=== Section Start ===

(** Modelled from the spec: [Mobject.get_merged_array], the node's array
    followed by the merged arrays of its children, depth first. *)
Fixpoint get_merged_array {A : Type} (attr : PMobject -> list A)
    (m : PMobject) : list A :=
  attr m ++ flat_map (get_merged_array attr) (submobjects m).

Definition reset_points (self : PMobject) : outcome PMobject :=
  let self := set_rgbas self [] in
  let self := set_points self [] in
  Returns self.

(** [rgbas = None] is an omitted argument; [color = None] likewise, and
    every colour value (a non-empty name or hex string, a [Color]) is
    true in Python, so that [if color] tests for [None]. *)
Definition add_points (new_points : list point) (new_rgbas : option (list rgba))
    (new_color : option colour) (alpha : Qc) (self : PMobject)
    : outcome PMobject :=
  let num_new_points := length new_points in
  let self := set_points self (points self ++ new_points) in
  match new_rgbas with
  | None =>
      let c := match new_color with
               | Some c => Color c
               | None => color self
               end in
      let cs := repeat (color_to_rgba c alpha) num_new_points in
      Returns (set_rgbas self (rgbas self ++ cs))
  | Some cs =>
      if negb (length cs =? length new_points)%nat then
        Raises (Exception "points and rgbas must have same shape") self
      else Returns (set_rgbas self (rgbas self ++ cs))
  end.

(** [add_points] handed a Python list of rows and no [rgbas], as
    [add_line] and [generate_points] call it.  numpy turns an empty list
    into an array of one dimension, which [np.append] along axis 0
    refuses to join to the array of rows: ValueError, before anything is
    assigned. *)
Definition add_points_of_list (new_points : list point)
    (new_color : option colour) (alpha : Qc) (self : PMobject)
    : outcome PMobject :=
  match new_points with
  | [] => Raises ValueError self
  | _ :: _ => add_points new_points None new_color alpha self
  end.

(** [mob.rgbas[:, :] = rgba] overwrites every row in place. *)
Definition fill_rgbas (c : rgba) (mob : PMobject) : PMobject :=
  set_rgbas mob (map (fun _ => c) (rgbas mob)).

Definition set_color (c : colour) (family : bool) (self : PMobject)
    : outcome PMobject :=
  let c_rgba := color_to_rgba c 1 in
  let body mob := Returns (fill_rgbas c_rgba mob) in
  and_then (if family then for_family body self else body self)
    (fun self => Returns (set_color_attr self c)).

Definition get_stroke_width (self : PMobject) : Qc := stroke_width self.

Definition set_stroke_width (width : Qc) (family : bool) (self : PMobject)
    : outcome PMobject :=
  let body mob := Returns (set_stroke_width_attr mob width) in
  if family then for_family body self else body self.

(** Only the reachable part: the code after the first [return] is dead. *)
Definition set_color_by_gradient (colors : list colour) (self : PMobject)
    : outcome PMobject :=
  Returns
    (set_rgbas self
       (map (fun c => color_to_rgba c 1)
          (color_gradient colors (length (points self))))).

Definition align_points_with_larger (larger_mobject : PMobject)
    (self : PMobject) : outcome PMobject :=
  apply_over_attr_arrays
    (fun A a => stretch_array_to_length a (get_num_points larger_mobject))
    self.

(** Modelled from the spec: [Mobject.align_data], which brings the
    arrays of the two nodes to the same length by stretching those of
    the node that has fewer points.  The state is the pair of [self]
    and [mobject]. *)
Definition Mobject_align_data (self_mobject : PMobject * PMobject)
    : outcome (PMobject * PMobject) :=
  let (self, mobject) := self_mobject in
  let count1 := get_num_points self in
  let count2 := get_num_points mobject in
  if (count1 <? count2)%nat then
    match align_points_with_larger mobject self with
    | Returns self' => Returns (self', mobject)
    | Raises e self' => Raises e (self', mobject)
    end
  else if (count2 <? count1)%nat then
    match align_points_with_larger self mobject with
    | Returns mobject' => Returns (self, mobject')
    | Raises e mobject' => Raises e (self, mobject')
    end
  else Returns (self, mobject).

Definition match_colors (self_mobject : PMobject * PMobject)
    : outcome (PMobject * PMobject) :=
  and_then (Mobject_align_data self_mobject)
    (fun sm => Returns (set_rgbas (fst sm) (rgbas (snd sm)), snd sm)).

(** The body of the loop of [filter_out]. *)
Definition filter_out_body (condition : point -> bool) (mob : PMobject)
    : outcome PMobject :=
  let to_eliminate := map (fun p => negb (condition p)) (points mob) in
  match mask_select (points mob) to_eliminate with
  | inl e => Raises e mob
  | inr ps =>
      let mob := set_points mob ps in
      match mask_select (rgbas mob) to_eliminate with
      | inl e => Raises e mob
      | inr cs => Returns (set_rgbas mob cs)
      end
  end.

Definition filter_out (condition : point -> bool) (self : PMobject)
    : outcome PMobject :=
  for_family (filter_out_body condition) self.

(** The two arrays of a node. *)
Definition arrays (m : PMobject) : list point * list rgba :=
  (points m, rgbas m).

(** What [filter_out] leaves of the two arrays of a node. *)
Definition without (condition : point -> bool) (m : PMobject)
    : list point * list rgba :=
  (filter (fun p => negb (condition p)) (points m),
   map snd (filter (fun pc => negb (condition (fst pc)))
              (combine (points m) (rgbas m)))).

(** The body of the loop of [thin_out], with the value [num_points] read
    from [self] at the start of the iteration. *)
Definition thin_out_body (factor : Z) (num_points : nat) (mob : PMobject)
    : outcome PMobject :=
  apply_over_attr_arrays
    (fun A arr =>
       try_bind (np_arange_int (Z.of_nat num_points) factor) (take arr))
    mob.

(** [num_points] is [self.get_num_points()], read again in every
    iteration: [self], when it has points, is the first member visited,
    with its point count before the call; its descendants are visited
    with the point count [self] has by then. *)
Definition thin_out (factor : Z) (self : PMobject) : outcome PMobject :=
  match (if has_points self
         then thin_out_body factor (get_num_points self) self
         else Returns self) with
  | Raises e self' => Raises e self'
  | Returns self' =>
      let num_points := get_num_points self' in
      match for_each (for_family (thin_out_body factor num_points))
              (submobjects self') with
      | Raises e subs => Raises e (set_submobjects self' subs)
      | Returns subs => Returns (set_submobjects self' subs)
      end
  end.

Definition sort_points (function : point -> Qc) (self : PMobject)
    : outcome PMobject :=
  for_family
    (fun mob =>
       let indices := np_argsort (map function (points mob)) in
       apply_over_attr_arrays (fun A arr => take arr indices) mob)
    self.

Fixpoint fade_to (c : colour) (alpha : Qc) (self : PMobject)
    : outcome PMobject :=
  let target := color_to_rgba c 1 in
  let self' :=
    set_rgbas self (map (fun x => interpolate x target alpha) (rgbas self)) in
  match for_each (fade_to c alpha) (submobjects self) with
  | Raises e subs => Raises e (set_submobjects self' subs)
  | Returns subs => Returns (set_submobjects self' subs)
  end.

Definition get_all_rgbas (self : PMobject) : list rgba :=
  get_merged_array rgbas self.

=== Section End ===

__Problem details__. Make an exact copy of all the entries above.

__Answer to this problem__.
(** Modelled from the spec: [Mobject.get_merged_array], the node's array
    followed by the merged arrays of its children, depth first. *)
Fixpoint get_merged_array {A : Type} (attr : PMobject -> list A)
    (m : PMobject) : list A :=
  attr m ++ flat_map (get_merged_array attr) (submobjects m).

Definition reset_points (self : PMobject) : outcome PMobject :=
  let self := set_rgbas self [] in
  let self := set_points self [] in
  Returns self.

(** [rgbas = None] is an omitted argument; [color = None] likewise, and
    every colour value (a non-empty name or hex string, a [Color]) is
    true in Python, so that [if color] tests for [None]. *)
Definition add_points (new_points : list point) (new_rgbas : option (list rgba))
    (new_color : option colour) (alpha : Qc) (self : PMobject)
    : outcome PMobject :=
  let num_new_points := length new_points in
  let self := set_points self (points self ++ new_points) in
  match new_rgbas with
  | None =>
      let c := match new_color with
               | Some c => Color c
               | None => color self
               end in
      let cs := repeat (color_to_rgba c alpha) num_new_points in
      Returns (set_rgbas self (rgbas self ++ cs))
  | Some cs =>
      if negb (length cs =? length new_points)%nat then
        Raises (Exception "points and rgbas must have same shape") self
      else Returns (set_rgbas self (rgbas self ++ cs))
  end.

(** [add_points] handed a Python list of rows and no [rgbas], as
    [add_line] and [generate_points] call it.  numpy turns an empty list
    into an array of one dimension, which [np.append] along axis 0
    refuses to join to the array of rows: ValueError, before anything is
    assigned. *)
Definition add_points_of_list (new_points : list point)
    (new_color : option colour) (alpha : Qc) (self : PMobject)
    : outcome PMobject :=
  match new_points with
  | [] => Raises ValueError self
  | _ :: _ => add_points new_points None new_color alpha self
  end.

(** [mob.rgbas[:, :] = rgba] overwrites every row in place. *)
Definition fill_rgbas (c : rgba) (mob : PMobject) : PMobject :=
  set_rgbas mob (map (fun _ => c) (rgbas mob)).

Definition set_color (c : colour) (family : bool) (self : PMobject)
    : outcome PMobject :=
  let c_rgba := color_to_rgba c 1 in
  let body mob := Returns (fill_rgbas c_rgba mob) in
  and_then (if family then for_family body self else body self)
    (fun self => Returns (set_color_attr self c)).

Definition get_stroke_width (self : PMobject) : Qc := stroke_width self.

Definition set_stroke_width (width : Qc) (family : bool) (self : PMobject)
    : outcome PMobject :=
  let body mob := Returns (set_stroke_width_attr mob width) in
  if family then for_family body self else body self.

(** Only the reachable part: the code after the first [return] is dead. *)
Definition set_color_by_gradient (colors : list colour) (self : PMobject)
    : outcome PMobject :=
  Returns
    (set_rgbas self
       (map (fun c => color_to_rgba c 1)
          (color_gradient colors (length (points self))))).

Definition align_points_with_larger (larger_mobject : PMobject)
    (self : PMobject) : outcome PMobject :=
  apply_over_attr_arrays
    (fun A a => stretch_array_to_length a (get_num_points larger_mobject))
    self.

(** Modelled from the spec: [Mobject.align_data], which brings the
    arrays of the two nodes to the same length by stretching those of
    the node that has fewer points.  The state is the pair of [self]
    and [mobject]. *)
Definition Mobject_align_data (self_mobject : PMobject * PMobject)
    : outcome (PMobject * PMobject) :=
  let (self, mobject) := self_mobject in
  let count1 := get_num_points self in
  let count2 := get_num_points mobject in
  if (count1 <? count2)%nat then
    match align_points_with_larger mobject self with
    | Returns self' => Returns (self', mobject)
    | Raises e self' => Raises e (self', mobject)
    end
  else if (count2 <? count1)%nat then
    match align_points_with_larger self mobject with
    | Returns mobject' => Returns (self, mobject')
    | Raises e mobject' => Raises e (self, mobject')
    end
  else Returns (self, mobject).

Definition match_colors (self_mobject : PMobject * PMobject)
    : outcome (PMobject * PMobject) :=
  and_then (Mobject_align_data self_mobject)
    (fun sm => Returns (set_rgbas (fst sm) (rgbas (snd sm)), snd sm)).

(** The body of the loop of [filter_out]. *)
Definition filter_out_body (condition : point -> bool) (mob : PMobject)
    : outcome PMobject :=
  let to_eliminate := map (fun p => negb (condition p)) (points mob) in
  match mask_select (points mob) to_eliminate with
  | inl e => Raises e mob
  | inr ps =>
      let mob := set_points mob ps in
      match mask_select (rgbas mob) to_eliminate with
      | inl e => Raises e mob
      | inr cs => Returns (set_rgbas mob cs)
      end
  end.

Definition filter_out (condition : point -> bool) (self : PMobject)
    : outcome PMobject :=
  for_family (filter_out_body condition) self.

(** The two arrays of a node. *)
Definition arrays (m : PMobject) : list point * list rgba :=
  (points m, rgbas m).

(** What [filter_out] leaves of the two arrays of a node. *)
Definition without (condition : point -> bool) (m : PMobject)
    : list point * list rgba :=
  (filter (fun p => negb (condition p)) (points m),
   map snd (filter (fun pc => negb (condition (fst pc)))
              (combine (points m) (rgbas m)))).

(** The body of the loop of [thin_out], with the value [num_points] read
    from [self] at the start of the iteration. *)
Definition thin_out_body (factor : Z) (num_points : nat) (mob : PMobject)
    : outcome PMobject :=
  apply_over_attr_arrays
    (fun A arr =>
       try_bind (np_arange_int (Z.of_nat num_points) factor) (take arr))
    mob.

(** [num_points] is [self.get_num_points()], read again in every
    iteration: [self], when it has points, is the first member visited,
    with its point count before the call; its descendants are visited
    with the point count [self] has by then. *)
Definition thin_out (factor : Z) (self : PMobject) : outcome PMobject :=
  match (if has_points self
         then thin_out_body factor (get_num_points self) self
         else Returns self) with
  | Raises e self' => Raises e self'
  | Returns self' =>
      let num_points := get_num_points self' in
      match for_each (for_family (thin_out_body factor num_points))
              (submobjects self') with
      | Raises e subs => Raises e (set_submobjects self' subs)
      | Returns subs => Returns (set_submobjects self' subs)
      end
  end.

Definition sort_points (function : point -> Qc) (self : PMobject)
    : outcome PMobject :=
  for_family
    (fun mob =>
       let indices := np_argsort (map function (points mob)) in
       apply_over_attr_arrays (fun A arr => take arr indices) mob)
    self.

Fixpoint fade_to (c : colour) (alpha : Qc) (self : PMobject)
    : outcome PMobject :=
  let target := color_to_rgba c 1 in
  let self' :=
    set_rgbas self (map (fun x => interpolate x target alpha) (rgbas self)) in
  match for_each (fade_to c alpha) (submobjects self) with
  | Raises e subs => Raises e (set_submobjects self' subs)
  | Returns subs => Returns (set_submobjects self' subs)
  end.

Definition get_all_rgbas (self : PMobject) : list rgba :=
  get_merged_array rgbas self.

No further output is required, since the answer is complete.